Two Connecticut outlets reported Wednesday night that UConn has reached a deal with Dan Hurley to become its next head men’s basketball coach.

According to and a tweet from Ed Daigneault of the Waterbury Republican-American, the deal was secured late Wednesday night. A source close to the situation early Thursday morning refused to confirm that the reports were accurate.

Hearst Connecticut Media has since confirmed those reports. UConn confirmed Hurley as its new coach on Thursday morning.

Both reports say that the deal was worth $3.1 million annually, though neither could confirm that figure, and that other details still needed to be ironed out.

Another source told Hearst Connecticut Media on Wednesday that Hurley’s heart has always been with UConn, and that the school needed to close the gap on Pittsburgh’s offer - which was reported to be more than $3 million per year.

Hurley has been head coach at Rhode Island since 2012, leading the Rams to consecutive NCAA tournament appearances. URI lost to Duke in the second round of this year’s tournament on Saturday.

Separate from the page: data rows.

Section Selectors.
Variable select_required : gmap nat dnode -> nat -> list nat.
Variable select_feedback : gmap nat dnode -> nat -> option nat.

(** [None] is a thrown TypeError: [field.parentNode] is null where the
    code calls a method on it, or [field.value] is not a string where the
    code calls [trim] on it. *)
Definition clearFieldError (field : nat) (d : gmap nat dnode) : option (gmap nat dnode) :=
  nd ← d !! field;
  let d1 := <[field := classList_remove "is-invalid" nd]> d in
  parent ← parentNode nd;
  match select_feedback d1 parent with
  | Some errorDiv => Some (remove errorDiv d1)
  | None => Some d1
  end.

Definition showFieldError (field : nat) (message : string) (d : gmap nat dnode)
    : option (gmap nat dnode) :=
  d1 ← clearFieldError field d;
  nd ← d1 !! field;
  let d2 := <[field := classList_add "is-invalid" nd]> d1 in
  let errorDiv := fresh (dom d2) in
  let d3 := <[errorDiv := DNode ["invalid-feedback"] None message None []]> d2 in
  parent ← parentNode nd;
  Some (appendChild parent errorDiv d3).

(** One round of the [forEach] in [validateForm]. *)
Definition validate_field (acc : option (bool * gmap nat dnode)) (field : nat)
    : option (bool * gmap nat dnode) :=
  s ← acc;
  nd ← snd s !! field;
  v ← value nd;
  if String.eqb (trim v) "" then
    d' ← showFieldError field "This field is required" (snd s);
    Some (false, d')
  else
    d' ← clearFieldError field (snd s);
    Some (fst s, d').

Definition validateForm (form : nat) (d : gmap nat dnode) : option (bool * gmap nat dnode) :=
  let requiredFields := select_required d form in
  fold_left validate_field requiredFields (Some (true, d)).

(** The submit listener of [setupFormValidation]: whether it called
    [preventDefault] and [stopPropagation], and the document after. *)
Definition on_submit (form : nat) (d : gmap nat dnode) : option (bool * gmap nat dnode) :=
  s ← validateForm form d;
  Some (negb (fst s), snd s).

End Selectors.

(** A field the code can validate: it is in the document, has a string
    value and a parent, has no element inside it (an [input] has none),
    so that no change to the document changes its value, and is not
    itself an error message. *)
Definition field_ok (d : gmap nat dnode) (field : nat) : Prop :=
  exists nd v p, d !! field = Some nd /\ value nd = Some v /\ parentNode nd = Some p /\
                 childNodes nd = [] /\ "invalid-feedback" ∉ classList nd.
(** * Verification of the LinkedIn post generator (src/app.py)

    The development embeds the text filter [clean_output], the post
    splitter and the multi-step pipeline [generate_posts], and the
    Streamlit script body that drives them, and settles the properties
    the specification states about them.

    Python strings are sequences of Unicode code points; [re], [str.strip]
    and [len] all work on code points.  The two regular expressions of the
    program are given as the operation sequences [re] compiles them to and
    are run by a backtracking matcher that follows CPython's [_sre]. *)

From Stdlib Require Import Ascii String DecimalString.
From Stdlib Require Import List Bool Arith NArith ZArith QArith Qround Lia.
From Stdlib Require Import Permutation.
From Stdlib Require DecimalPos DecimalZ.
Import ListNotations.
Close Scope Q_scope.

Set Warnings "-register-all".

(** ** Python strings *)

Definition char := N.
Definition str := list char.

(** An ASCII literal as a Python string. *)
Definition py (s : string) : str := map N_of_ascii (list_ascii_of_string s).

Definition NL : char := 10%N.
Definition QUOTE : char := 34%N.

(** ** Character data of the interpreter

    The tables are those of CPython 3.11 (Unicode 14.0.0): what
    [str.isspace], [str.isdecimal] and [str.isalnum] answer for every
    code point, as closed intervals. *)
Module Unicode.

Local Open Scope N_scope.

Definition whitespace_ranges : list (N * N) :=
  [
    (9, 13); (28, 32); (133, 133); (160, 160); (5760, 5760); (8192, 8202);
    (8232, 8233); (8239, 8239); (8287, 8287); (12288, 12288)
  ].

Definition decimal_ranges : list (N * N) :=
  [
    (48, 57); (1632, 1641); (1776, 1785); (1984, 1993); (2406, 2415); (2534, 2543);
    (2662, 2671); (2790, 2799); (2918, 2927); (3046, 3055); (3174, 3183); (3302, 3311);
    (3430, 3439); (3558, 3567); (3664, 3673); (3792, 3801); (3872, 3881); (4160, 4169);
    (4240, 4249); (6112, 6121); (6160, 6169); (6470, 6479); (6608, 6617); (6784, 6793);
    (6800, 6809); (6992, 7001); (7088, 7097); (7232, 7241); (7248, 7257); (42528, 42537);
    (43216, 43225); (43264, 43273); (43472, 43481); (43504, 43513); (43600, 43609); (44016, 44025);
    (65296, 65305); (66720, 66729); (68912, 68921); (69734, 69743); (69872, 69881); (69942, 69951);
    (70096, 70105); (70384, 70393); (70736, 70745); (70864, 70873); (71248, 71257); (71360, 71369);
    (71472, 71481); (71904, 71913); (72016, 72025); (72784, 72793); (73040, 73049); (73120, 73129);
    (92768, 92777); (92864, 92873); (93008, 93017); (120782, 120831); (123200, 123209); (123632, 123641);
    (125264, 125273); (130032, 130041)
  ].
Lemma registered_user_can_log_in_witness :
  statusCode (res (signup Sample.lib Sample.env_no_secret Sample.world (Some Scenario.bob)
                     [Sample.ann_record])) = 500
  /\ statusCode (res (login Sample.lib Sample.env_dev Scenario.later (Some Scenario.bob)
                        (db (signup Sample.lib Sample.env_no_secret Sample.world
                               (Some Scenario.bob) [Sample.ann_record])))) = 200.
Proof.
  split; [vm_compute; reflexivity|].
  apply (registered_user_can_log_in Sample.lib Sample.env_no_secret Sample.world
           Scenario.bob [Sample.ann_record] Sample.env_dev Scenario.later Scenario.bob
           "bob@example.org"
           (proj1 sample_hasher_contract)
           ltac:(vm_compute; discriminate) ltac:(vm_compute; reflexivity)
           ltac:(vm_compute; reflexivity) eq_refl eq_refl
           ltac:(vm_compute; reflexivity)).
Defined.

(** X9.  Once a registration has written its document, however it was
    answered, a later registration under the same email is refused with
    409 when the database answers, and writes nothing.  In particular a
    registration answered with 500 for a missing signing secret cannot be
    repeated: the retry meets the account it left behind. *)
Theorem registered_email_is_refused lib env w body st env' w' body' em :
  db (signup lib env w (Some body) st) <> st ->
  field body "email" = JString em ->
  all_present body' ->
  field body' "email" = JString em ->
  findOne_rejects w' = false ->
  let r' := signup lib env' w' (Some body') (db (signup lib env w (Some body) st)) in
  statusCode (res r') = 409
  /\ db r' = db (signup lib env w (Some body) st)
  /\ cookies (res r') = [].
Proof.
  intros Hw Ee Hp' Ee' Hf. cbv zeta.
  destruct (signup_wrote lib env w body st em Hw Ee)
    as (p & u & -> & Ep & Hp & Hu & Hem & Hfind).
  assert (Hmail : email u = em) by (rewrite Hu; reflexivity).
  assert (Q : query lib w' (st ++ [u]) (field body' "email") = Resolved (Some u)).
  { rewrite Ee', (query_string lib w' _ em Hf), (find_app_new st em u Hfind Hmail).
    reflexivity. }
  rewrite (signup_duplicate lib env' w' body' (st ++ [u]) u Hp' Q).
  cbn. tauto.
Qed.

Lemma registered_email_is_refused_witness :
  statusCode (res (signup Sample.lib Sample.env_no_secret Sample.world (Some Scenario.bob)
                     [Sample.ann_record])) = 500
  /\ statusCode (res (signup Sample.lib Sample.env_dev Scenario.later (Some Scenario.bob)
                        (db (signup Sample.lib Sample.env_no_secret Sample.world
                               (Some Scenario.bob) [Sample.ann_record])))) = 409.
Proof.
  split; [vm_compute; reflexivity|].
  apply (registered_email_is_refused Sample.lib Sample.env_no_secret Sample.world
           Scenario.bob [Sample.ann_record] Sample.env_dev Scenario.later Scenario.bob
           "bob@example.org"
           ltac:(vm_compute; discriminate) ltac:(vm_compute; reflexivity)
           ltac:(repeat split; vm_compute; reflexivity)
           ltac:(vm_compute; reflexivity) eq_refl).
Defined.

Lemma query_string_found lib w st e u :
  query lib w st (JString e) = Resolved (Some u) -> email u = e.
Proof.
  intros Q. apply query_string_resolved in Q as [_ Q].
  symmetry in Q. apply List.find_some in Q as [_ Q].
  apply String.eqb_eq in Q. congruence.
Qed.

Hurley is from a prominent basketball family, the son of Hall of Fame high school coach Bob Hurley and the brother of Arizona State coach and former Duke standout Bobby Hurley. Dan played basketball for his father at St. Anthony High in Jersey City, teaming with his brother on the 1989 national championship squad.

Hurley began his coaching career assisting his father at St. Anthony before spending four years at Rutgers.

In 2001, he began a nine-year stint as head coach at Saint Benedict’s Preparatory School in New Jersey. He became Wagner’s coach in 2010 - losing 78-66 to Calhoun and the Huskies on Nov. 14, 2011 at Gampel Pavilion - and left the school for URI after going 25-6 that season.

At URI, Hurley was 22-39 over his first two season before posting a 23-win season. The Rams won 25 games last season and Hurley’s star continued to rise as his team secured a tournament berth this year. URI won games in each of the last two NCAA tourneys, beating Oklahoma last week before falling to Duke in the second round.

Hurley was considered a prime candidate for Pittsburgh. As a member of the Atlantic Coast Conference, Pittsburgh is more financially stable than UConn, part of the lower-revenue American Athletic Conference. But UConn’s foothold in New England and in the Northeast’s fertile recruiting territory was likely appealing to Hurley.

Ollie, a former UConn player, coached the Huskies to a national title in 2014, his second season after replacing Hall of Fame coach Jim Calhoun. He won 45 games over the next two season, but the program struggled the past two season — 16-17 and 14-18 last season.

With an NCAA investigation looming, the school fired Ollie for “just cause,” and doesn’t believe it owes Ollie any of the approximately $11 million left on his contract. Ollie is fighting the decision and is slated to have a hearing before athletic director David Benedict this week.